The person considering a genetic test also must understand the implications of the test results for their health insurance.5 Because of concerns about genetic discrimination, these days, individuals often have genetic tests performed under a pseudonym so that their health insurer will not know that a test was performed and will not know the results. These individuals later may be surprised to learn that the “small print” on their policy may render it null and void if they have, or subsequently receive, additional pertinent information that they do not report to their insurer.

In addition to those noted above, other concerns that have been raised about direct-to-consumer marketing of genetic tests include misinformation, risk exaggeration, and lack of an evidence-base for clinical decision-making.24 Further, direct-to-consumer marketing may target vulnerable individuals, as when a testing company included an advertisement for BRCA1 and BRCA2 mutation analysis in the printed program for a play describing the painful death of a woman with ovarian cancer.6 Finally, direct-to-consumer advertisements for genetic tests are, at the present time, considered to be less “well-regulated” than those for prescription drugs by the U.S. Food and Drug Administration (FDA) and Federal Trade Commission (FTC).2

As a final note, we believe that ACMG statements such as the “Statement on Direct-to-Consumer Genetic Testing” engender valuable discussion and, therefore, can be quite powerful.
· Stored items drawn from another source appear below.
(* ===== verification/ScannerState.v ===== *)
(** The invariant of the scanner and what its primitive operations do to it:
    polling, diagnostics, tokens and trivia. *)

From Stdlib Require Import Strings.Byte Sorting.Sorted.
From stdpp Require Import base numbers list option strings.
From S2P Require Import Prelude Bytes Interrupt Text Source Diagnostics SyntaxTokens Literals Scanner LexicalTable LexicalTableSound SyntaxDiagnostics ParseLogic.

#[local] Open Scope Z_scope.

(** ** Layout *)

(** How many indented blocks are open behind a sequence of tokens; [None] when
    one is closed that was not opened. *)
Fixpoint layout_depth (d : nat) (ts : list Token) : option nat :=
  match ts with
  | [] => Some d
  | t :: ts =>
      match token_kind t with
      | Indent => layout_depth (S d) ts
      | Dedent => match d with O => None | S d => layout_depth d ts end
      | _ => layout_depth d ts
      end
  end.

Definition depth_step (d : nat) (kind : TokenKind) : option nat :=
  match kind, d with
  | Indent, _ => Some (S d)
  | Dedent, S d => Some d
  | Dedent, O => None
  | _, _ => Some d
  end.

Lemma layout_depth_app d ts us :
  layout_depth d (ts ++ us) = layout_depth d ts ≫= fun d => layout_depth d us.
Proof.
  revert d. induction ts as [|t ts IH]; intros d; simpl; [done|].
  destruct (token_kind t), d; simpl; auto.
Qed.

Lemma layout_depth_snoc d ts t d1 d2 :
  layout_depth d ts = Some d1 -> depth_step d1 (token_kind t) = Some d2 ->
  layout_depth d (ts ++ [t]) = Some d2.
Proof. intros H Hs. rewrite layout_depth_app, H. simpl. by destruct (token_kind t), d1. Qed.

(** Trivia are not empty, so there are no more of them than bytes. *)
Lemma tiled_trivia_count source ts vs es c : tiled source ts vs es c -> len vs <= c.
Proof.
  induction 1 as [|ts vs es c t c' H IH [(_ & _ & _ & Hle & _) _ _ _ _ _] _|ts vs es c v c' H IH [_ Hlt] _].
  - done.
  - lia.
  - rewrite len_app, len_cons, len_nil. lia.
Qed.

(** ** Messages *)

Definition is_ascii (s : str) : bool := forallb (fun b => Z_of_byte b <? 0x80) s.
(** ASCII text that begins with a letter. *)
Definition message_ok (s : str) : bool :=
  is_ascii s && match s with
                | b :: _ => between 0x41 0x5A (Z_of_byte b) || between 0x61 0x7A (Z_of_byte b)
                | [] => false
                end.

Lemma is_ascii_app s t : is_ascii (s ++ t) = is_ascii s && is_ascii t.
Proof. apply forallb_app. Qed.

Lemma message_ok_app s t : message_ok s = true -> is_ascii t = true -> message_ok (s ++ t) = true.
Proof.
  unfold message_ok. intros [Hs Hb]%andb_true_iff Ht. rewrite is_ascii_app, Hs, Ht. by destruct s.
Qed.

Lemma message_not_blank s : message_ok s = true -> is_blank s = false.
Proof.
  unfold message_ok, is_blank. intros [Hs Hb]%andb_true_iff. destruct s as [|b s]; [done|].
  assert (Hv := utf8_valid_ascii _ Hs). unfold utf8_valid, chars in *. rewrite utf8_chars_step in *.
  cbn in Hs. apply andb_true_iff in Hs as [Hs _]. unfold next_char in *. rewrite Hs in *.
  destruct (utf8_chars s) as [cs|]; [|done]. simpl.
  unfold is_whitespace, between in *. pose proof (Z_of_byte_range b).
  apply andb_false_intro1. lia.
Qed.

Lemma radix_digits_ascii base fuel z acc :
  1 < base <= 16 -> is_ascii acc = true -> is_ascii (radix_digits base fuel z acc) = true.
Proof.
  intros Hb. revert z acc. induction fuel as [|fuel IH]; intros z acc Ha; [done|]. cbn [radix_digits].
  assert (Hd : is_ascii (radix_digit (z mod base) :: acc) = true).
  { cbn [is_ascii forallb]. apply andb_true_iff. split; [|done]. unfold radix_digit.
    pose proof (Z.mod_pos_bound z base ltac:(lia)). apply Z.ltb_lt. rewrite Z_of_byte_of_Z.
    destruct (Z.ltb_spec (z mod base) 10); rewrite Z.mod_small; lia. }
  destruct (z / base =? 0); [done|]. by apply IH.
Qed.

Lemma format_decimal_ascii n : is_ascii (format_decimal n) = true.
Proof. by apply radix_digits_ascii. Qed.

Lemma format_04X_ascii c : is_ascii (format_04X c) = true.
Proof.
  unfold format_04X. rewrite is_ascii_app, radix_digits_ascii by done. rewrite andb_true_r.
  generalize (4 - length (radix_digits 16 8 c []))%nat as n. induction n; done.
Qed.

Lemma format_bracket_ascii c : 0 <= c < 0x80 -> is_ascii (format_bracket c) = true.
Proof.
  intros Hc. unfold format_bracket, is_ascii. cbn [forallb]. rewrite Z_of_byte_of_Z, Z.mod_small by lia.
  rewrite (proj2 (Z.ltb_lt c 0x80)) by lia. done.
Qed.

(** ** The invariant *)

Section state.
Context (source : SourceFile) (limits : ParseLimits).
Notation text := (source_text source).

(** The text under a token that keeps no spelling is one its kind stands for,
    and no identifier is spelled like a keyword. *)
Definition text_fits (kind : TokenKind) (slice : str) : Prop :=
  (carries_spelling kind = false -> slice ∈ kind_texts kind)
  /\ (kind = Identifier -> keyword slice = None).
Definition token_fits (t : Token) : Prop :=
  synthetic t = false ->
  text_fits (token_kind t) (subslice text (start_ (range (token_span t))) (end_ (range (token_span t)))).

(** Diagnostics that measure a line's indentation in columns. *)
Definition column_code (code : string) : bool :=
  bool_decide (code = "syntax-invalid-indentation") || bool_decide (code = "syntax-inconsistent-dedent").
Definition has_tab : Prop := x09 ∈ text.

(** A diagnostic of the scanner: it lies on the text between two characters,
    except that a column diagnostic of a text with tabs need not. *)
Record diagnostic_ok (d : Diagnostic) : Prop := {
  diagnostic_message : message_ok (message d) = true;
  diagnostic_code : exists c, code d = Some (ascii c) /\ code_malformed (ascii c) = false
    /\ ((exists a b, 0 <= a /\ spanned source (primary d) a b) \/ (has_tab /\ column_code c = true));
  diagnostic_plain : labels d = [] /\ notes d = [] /\ help d = [] /\ related d = [] /\ repairs d = [];
}.

Definition diagnostic_size (d : Diagnostic) : Z :=
  len (message d) + match code d with Some c => len c | None => 0 end.
Definition diagnostics_size (ds : list Diagnostic) : Z := foldr (fun d n => diagnostic_size d + n) 0 ds.

Record sink_ok (d : DiagnosticSink) : Prop := {
  sink_each : Forall diagnostic_ok (sink_diagnostics d);
  sink_count : len (sink_diagnostics d) <= limit_diagnostics limits;
  sink_counted : sink_bytes d = diagnostics_size (sink_diagnostics d);
  sink_within : sink_bytes d <= limit_diagnostic_bytes limits;
}.

(** An open bracket: an ASCII character between two cursors. *)
Definition delimiter_ok (d : Z * Z) : Prop :=
  0 <= d.1 < 0x80 /\ at_char text d.2 /\ at_char text (d.2 + 1).

(** The levels of indentation grow from column zero. *)
Definition levels_ok (levels : list Z) : Prop :=
  head levels = Some 0 /\ StronglySorted Z.lt levels.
The ACMG statement of concerns regarding policies on gene patents and licenses7 contributed to a broad discussion of these issues5,8,9 that resulted in a significant change in gene patent policies by the U.S. Patent and Trademark Office.10 We would hope that the ACMG statement on direct-to-consumer genetic testing will inform health professionals and the public about this issue, and encourage further discussion of this important topic and the closely intertwined issues associated with direct-to-consumer marketing of genetic tests.